Guangtongxin yanjiu (Jun 2024)
An Ultra-Low-Power Optical Transmitter for Short-Reach Optical Communication
Abstract
【Objective】In this paper, an ultra-low power consumption optical transmitter is developed to broaden the application of optical communication in short-reach interconnection such as board level and backplane level. The basic principle of the scheme is that the Vertical-Cavity Surface-Emitting Laser (VCSEL) laser generates an optical pulse signal after loading a bias current and a modulation signal through a Bias-T circuit.【Methods】In this work, the feasibility of the scheme is verified by means of simulation. It is also found that the main factors affecting the increase of the transmission rate are the parasitic parameters of the laser device and the impedance matching of the drive circuit.
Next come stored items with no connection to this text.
(* ===== verification/AppWallet.v ===== *)
(** * The wallet and the state

    What the update of the wallet makes of the state's outputs, and what it
    forgets. *)

From S2P Require Import Prelude Types Transaction Authorization BitNames State Mempool.
From S2P Require Import Node NodeTask Wallet WalletCoins WalletSpend WalletNames App.

Section update.
Context `{Externals} `{WalletExternals}.
Implicit Types (w : Wallet) (db : NodeDb).

Lemma spend_utxo_frame w e :
  spend_utxo w e = set_coins (delete e.1 (w_utxos w)) (w_stxos (spend_utxo w e)) w.
Proof.
  unfold spend_utxo. destruct (w_utxos w !! e.1) eqn:He; [done|].
  rewrite delete_id by done. by destruct w.
Qed.

Lemma spend_utxos_frame l w :
  w_address_to_index (spend_utxos l w) = w_address_to_index w /\
  (forall o, w_utxos (spend_utxos l w) !! o = if decide (o ∈ l.*1) then None else w_utxos w !! o).
Proof.
  unfold spend_utxos. revert w. induction l as [|e l IH]; intros w; cbn [foldl]; [done|].
  destruct (IH (spend_utxo w e)) as [Ha Hu]. rewrite Ha. rewrite spend_utxo_frame in Hu |- *.
  split; [done|]. intros o. rewrite Hu. cbn. destruct (decide (o = e.1)) as [->|Hne].
  - rewrite lookup_delete_eq. rewrite (decide_True (P := e.1 ∈ e.1 :: l.*1)) by apply list_elem_of_here.
    by destruct (decide _).
  - rewrite lookup_delete_ne by done. apply decide_ext. rewrite elem_of_cons. naive_solver.
Qed.

Lemma spend_utxos_wf l w : wallet_wf w -> wallet_wf (spend_utxos l w).
Proof.
  unfold spend_utxos. revert w. induction l as [|e l IH]; intros w Hw; cbn [foldl]; [done|].
  apply IH. rewrite spend_utxo_frame. apply coins_wf_set; [done|].
  intros o out [_ Ho]%lookup_delete_Some. by eapply Hw.
Qed.

Lemma owned_address w a : keys_wf w -> a ∈ get_addresses w <-> is_Some (w_address_to_index w !! a).
Proof.
  intros Hk. unfold get_addresses. rewrite elem_of_map_img. split.
  - intros [i Hi]. by eapply kw_index.
  - intros [i Hi]. exists i. by apply kw_back.
Qed.

Lemma put_utxos_wf s w :
  wallet_wf w -> wallet_wf (put_utxos (get_utxos_by_addresses s (get_addresses w)) w).
Proof.
  intros Hw. apply coins_wf_set; [done|]. intros o out Ho. apply lookup_union_Some_raw in Ho as [Ho|[_ Ho]].
  - apply map_lookup_filter_Some in Ho as [_ Ho]. cbn in Ho. by apply owned_address; [apply Hw|].
  - by eapply Hw.
Qed.

(** The update keeps the invariant of the wallet. *)
Lemma update_wallet_wf db w : wallet_wf w -> wallet_wf (update_wallet db w).
Proof.
  intros Hw. unfold update_wallet. cbn zeta. set (w' := spend_utxos _ _).
  assert (wallet_wf w') as [Hk Hc] by apply spend_utxos_wf, put_utxos_wf, Hw.
  split; [by eapply keys_wf_same, Hk|done].
Qed.

Lemma get_spent_fst s l (g : OutPoint * SpentOutput -> InPoint) o :
  o ∈ ((fun e => (e.1, g e)) <$> get_spent_utxos s l).*1 <-> o ∈ l /\ is_Some (st_stxos s !! o).
Proof.
  rewrite <-list_fmap_compose. change (fst ∘ (fun e => (e.1, g e))) with (@fst OutPoint SpentOutput).
  unfold get_spent_utxos. rewrite list_elem_of_fmap. split.
  - intros ([o' so] & -> & Hin). apply list_elem_of_omap in Hin as (o'' & Hin & Ho). cbn.
    destruct (st_stxos s !! o'') eqn:Hs; cbn in Ho; simplify_eq. eauto.
  - intros [Hin [so Hs]]. exists (o, so). split; [done|]. apply list_elem_of_omap. exists o.
    by rewrite Hs.
Qed.

(** The outputs of the wallet after an update *)
Lemma update_wallet_lookup db w o :
  hashmap_iter_spec ->
  w_utxos (update_wallet db w) !! o =
  if decide (is_Some (w_utxos w !! o) /\ is_Some (st_stxos (nd_state db) !! o)) then None
  else get_utxos_by_addresses (nd_state db) (get_addresses w) !! o ∪ w_utxos w !! o.
Proof.
  intros Hiter. unfold update_wallet. cbn zeta. unfold set_pending_transactions, set_pending_inputs.
  cbn [w_utxos]. rewrite (proj2 (spend_utxos_frame _ _)).
  unfold put_utxos. cbn [w_utxos set_coins]. rewrite lookup_union. apply decide_ext.
  rewrite (get_spent_fst _ _ (fun e => so_inpoint e.2)). apply and_iff_compat_r.
  rewrite (Hiter _ (w_utxos w)). rewrite list_elem_of_fmap. split.
  - intros ([o' out] & -> & Hin%elem_of_map_to_list). cbn. eauto.
  - intros [out Ho]. exists (o, out). split; [done|]. by apply elem_of_map_to_list.
Qed.
End update.

(** ** The wallets that can be reached *)

Section reachable.
Context `{Externals} `{WalletExternals}.

Inductive wallet_reachable : Wallet -> Prop :=
| reach_wallet_new : wallet_reachable wallet_new
| reach_set_seed w seed : wallet_reachable w -> wallet_reachable (set_seed seed w).2
| reach_mnemonic w m : wallet_reachable w -> wallet_reachable (set_seed_from_mnemonic m w).2
| reach_new_address w : wallet_reachable w -> wallet_reachable (get_new_address w).2
| reach_receive_address w : wallet_reachable w -> wallet_reachable (get_receive_address w).2
| reach_last_address w : wallet_reachable w -> wallet_reachable (get_or_generate_last_address w).2
| reach_new_epk w : wallet_reachable w -> wallet_reachable (get_new_encryption_key w).2
| reach_new_vk w : wallet_reachable w -> wallet_reachable (get_new_verifying_key w).2
| reach_request w r : wallet_reachable w -> wallet_reachable (run_request r w).2
| reach_reserve w tx n : wallet_reachable w -> wallet_reachable (reserve_bitname tx n w).2
| reach_register w tx n d : wallet_reachable w -> wallet_reachable (register_bitname tx n d w).2
| reach_update w db : wallet_reachable w -> wallet_reachable (update_wallet db w).

Lemma wallet_new_wf : wallet_wf wallet_new.
Proof. by split; [split|]. Qed.

Lemma get_or_generate_last_address_wf : preserves wallet_wf get_or_generate_last_address.
Proof. unfold get_or_generate_last_address. preserve. apply get_new_address_wf. Qed.

Lemma wallet_reachable_wf w : wallet_reachable w -> wallet_wf w.
Proof.
  induction 1; [apply wallet_new_wf|by apply set_seed_wf|by apply set_seed_from_mnemonic_wf|
    by apply get_new_address_wf|by apply get_receive_address_wf|
    by apply get_or_generate_last_address_wf|by apply get_new_encryption_key_wf|
    by apply get_new_verifying_key_wf|by apply run_request_wf|by apply reserve_bitname_wf|
    by apply register_bitname_wf|by apply update_wallet_wf].
Qed.
End reachable.

(** ** Properties *)

(** C22 The wallet follows the chain: when every output that the wallet lists is known
    to the state, as an unspent output of the same content or as a spent one, then
    after an update the wallet lists exactly the unspent outputs that pay its
    addresses, and no transaction of the pool spends a coin that it may select. *)
Theorem update_wallet_exact `{Externals} `{WalletExternals} (db : NodeDb) (w : Wallet) :
  hashmap_iter_spec -> wallet_wf w ->
  (forall o, is_Some (st_utxos (nd_state db) !! o) -> st_stxos (nd_state db) !! o = None) ->
  (forall o out, w_utxos w !! o = Some out ->
    st_utxos (nd_state db) !! o = Some out \/ is_Some (st_stxos (nd_state db) !! o)) ->
  wallet_wf (update_wallet db w) /\
  w_utxos (update_wallet db w) = get_utxos_by_addresses (nd_state db) (get_addresses w) /\
  forall o out atx, spendable (update_wallet db w) !! o = Some out ->
    atx ∈ take_all (nd_mempool db) -> o ∉ tx_inputs (at_transaction atx).
Proof.
  intros Hiter Hw Hdis Hknown. split; [by apply update_wallet_wf|]. split.
  - apply map_eq. intros o. rewrite update_wallet_lookup by done. unfold get_utxos_by_addresses.
    case_decide as Hd.
    + destruct Hd as [_ [so Hso]]. symmetry. apply map_lookup_filter_None. left.
      destruct (st_utxos (nd_state db) !! o) as [u|] eqn:Hu; [|done]. rewrite Hdis in Hso; [done|eauto].
    + destruct (w_utxos w !! o) as [out|] eqn:Ho; [|by rewrite (right_id_L None _)].
      destruct (Hknown _ _ Ho) as [Hu|Hs]; [|by destruct Hd; eauto].
      rewrite (proj2 (map_lookup_filter_Some _ _ o out)); [done|]. split; [done|].
      apply owned_address; [apply Hw|]. by eapply Hw.
  - intros o out atx [_ Hs]%map_lookup_filter_Some Hin Ho. cbn in Hs. unfold skipped in Hs.
    rewrite !orb_false_iff in Hs. destruct Hs as ((((Hp & _) & _) & _) & _).
    apply bool_decide_eq_false in Hp. apply Hp. unfold update_wallet. cbn.
    apply elem_of_list_to_set, list_elem_of_In, in_concat. exists (tx_inputs (at_transaction atx)).
    split; [|by apply list_elem_of_In]. apply list_elem_of_In, list_elem_of_fmap. eauto.
Qed.

(** An output that a reorganisation removed from the chain, neither unspent nor
    spent in the state, stays in the wallet through every update. It stays
    selectable unless the pool uses it, and no state that lacks it accepts a
    transaction that spends it. *)
Theorem update_wallet_keeps_orphans `{Externals} `{WalletExternals} (db : NodeDb) (w : Wallet)
    (o : OutPoint) (out : FilledOutput) (atx : AuthorizedTransaction) :
  hashmap_iter_spec -> w_utxos w !! o = Some out ->
  st_utxos (nd_state db) !! o = None -> st_stxos (nd_state db) !! o = None ->
  w_utxos (update_wallet db w) !! o = Some out /\
  (o ∈ tx_inputs (at_transaction atx) -> forall f, validate_transaction (nd_state db) atx <> Ok f).
Proof.
  intros Hiter Ho Hu Hs. split.
  - rewrite update_wallet_lookup by done. rewrite decide_False by (rewrite Hs; by intros [_ [? ?]]).
    unfold get_utxos_by_addresses. rewrite (proj2 (map_lookup_filter_None _ _ _)) by (by left).
    by rewrite Ho.
  - intros Hin f Hv. unfold validate_transaction in Hv. res_inv.
    apply fill_transaction_Ok in Hx as [_ Hf]. apply list_elem_of_lookup in Hin as [i Hi].
    eapply Forall2_lookup_l in Hf as (? & _ & Hf); [|exact Hi]. congruence.
Qed.

(** C30 The keys of the wallet: in every wallet that can be reached, the key that is
    derived again for a listed address, message key or encryption key is the one
    it was listed for, so that none of the assertions on derived keys fails; and
    the wallet can sign every transaction whose inputs it lists. *)
Theorem wallet_keys_consistent `{Externals} `{WalletExternals} (w : Wallet) :
  wallet_reachable w ->
  (forall a i, w_address_to_index w !! a = Some i ->
    exists sk, get_tx_signing_key_for_addr w a = Ok sk /\ address_of_signing_key sk = a) /\
  (forall vk i, w_vk_to_index w !! vk = Some i ->
    exists sk, get_message_signing_key_for_vk w vk = Ok sk /\ verifying_key_of sk = vk) /\
  (forall epk i, w_epk_to_index w !! epk = Some i ->
    exists secret, get_encryption_secret_for_epk w epk = Ok secret /\
      encryption_pubkey_of secret = epk) /\
  (forall rngs tx, Forall (fun i => is_Some (w_utxos w !! i)) (tx_inputs tx) ->
    exists atx, wallet_authorize w rngs tx = Ok atx /\ at_transaction atx = tx /\
      length (at_authorizations atx) = length (tx_inputs tx)).
Proof.
  intros Hr. apply wallet_reachable_wf in Hr as Hw. destruct Hw as [Hk Hc]. split_and!.
  - intros a i Ha. destruct (signing_key_for_addr_Ok w a Hk) as (j & sk & Hj & Hs & Hf); [eauto|].
    exists sk. split; [done|]. destruct (kw_address _ Hk _ _ Hj) as (sk' & Hs' & <-). congruence.
  - intros vk i Hv. destruct (kw_vk _ Hk _ _ Hv) as (sk & Hs & <-). exists sk. split; [|done].
    unfold get_message_signing_key_for_vk, try_get_message_signing_key_for_vk. rewrite Hv, Hs. cbn.
    by rewrite N.eqb_refl.
  - intros epk i He. destruct (kw_epk _ Hk _ _ He) as (secret & Hs & <-). exists secret. split; [|done].
    unfold get_encryption_secret_for_epk, get_epk_index. rewrite He. cbn. rewrite Hs. cbn.
    by rewrite N.eqb_refl.
  - intros rngs tx Hin. unfold wallet_authorize.
    destruct (map_res_exists (fun '(i, input) => authorize_input w tx (rngs i) input)
      (imap pair (tx_inputs tx))) as [auths Ha].
    { apply Forall_lookup. intros k [j o] Hj. apply list_lookup_imap_Some in Hj as (? & Hj & [= -> ->]).
      eapply Forall_lookup_1 in Hin as [out Ho]; [|exact Hj].
      destruct (authorize_input_Ok w tx (rngs k) _ _ (conj Hk Hc) Ho) as (sk & -> & _). eauto. }
    rewrite Ha. eexists. split; [done|]. split; [done|]. cbn.
    apply map_res_length in Ha. by rewrite length_imap in Ha.
Qed.

(** [overwrite_seed] clears the tables of addresses and leaves those of the other
    keys: an encryption key that the old seed gave makes the wallet panic unless
    the new seed gives the same key. *)
Theorem overwrite_seed_stale_keys `{Externals} `{WalletExternals} (w : Wallet) (seed : bytes)
    (epk : EncryptionPubKey) (i : u32) (secret : StaticSecret) (ciphertext : bytes) :
  let w' := (overwrite_seed seed w).2 in
  w_epk_to_index w !! epk = Some i -> get_encryption_secret w' i = Ok secret ->
  encryption_pubkey_of secret <> epk -> decrypt_msg w' epk ciphertext = Panic.
Proof.
  intros w' He Hs Hne. unfold decrypt_msg, get_encryption_secret_for_epk, get_epk_index.
  change (w_epk_to_index w') with (w_epk_to_index w). rewrite He. cbn [ok_or mbind result_bind].
  rewrite Hs. cbn [mbind result_bind]. by rewrite (proj2 (N.eqb_neq _ _)).
Qed.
The two electrical transmission distances of 200 and 10 mm are studied by experiments. And the law of eye diagram quality and bit error rate as a function of driving voltage and bias current is studied through experiments under two electrical transmission distances.【Results】The results show that a larger effective extinction ratio ranging from 0.84 to 6.69 dB can be obtained by shortening the electrical transmission distance to 10 mm with the minimum differential driving voltage of 200 mV, the minimum bias current of 15 mA, and the power consumption of 1.2 mW/Gbit/s. Compared with traditional optical modules, the power consumption of optical transmission is reduced by about 80%.【Conclusion】This optical transmitter solution can be applied to intra-data center. Combined with low-power optical receivers, the overall power consumption of the data center can be significantly reduced.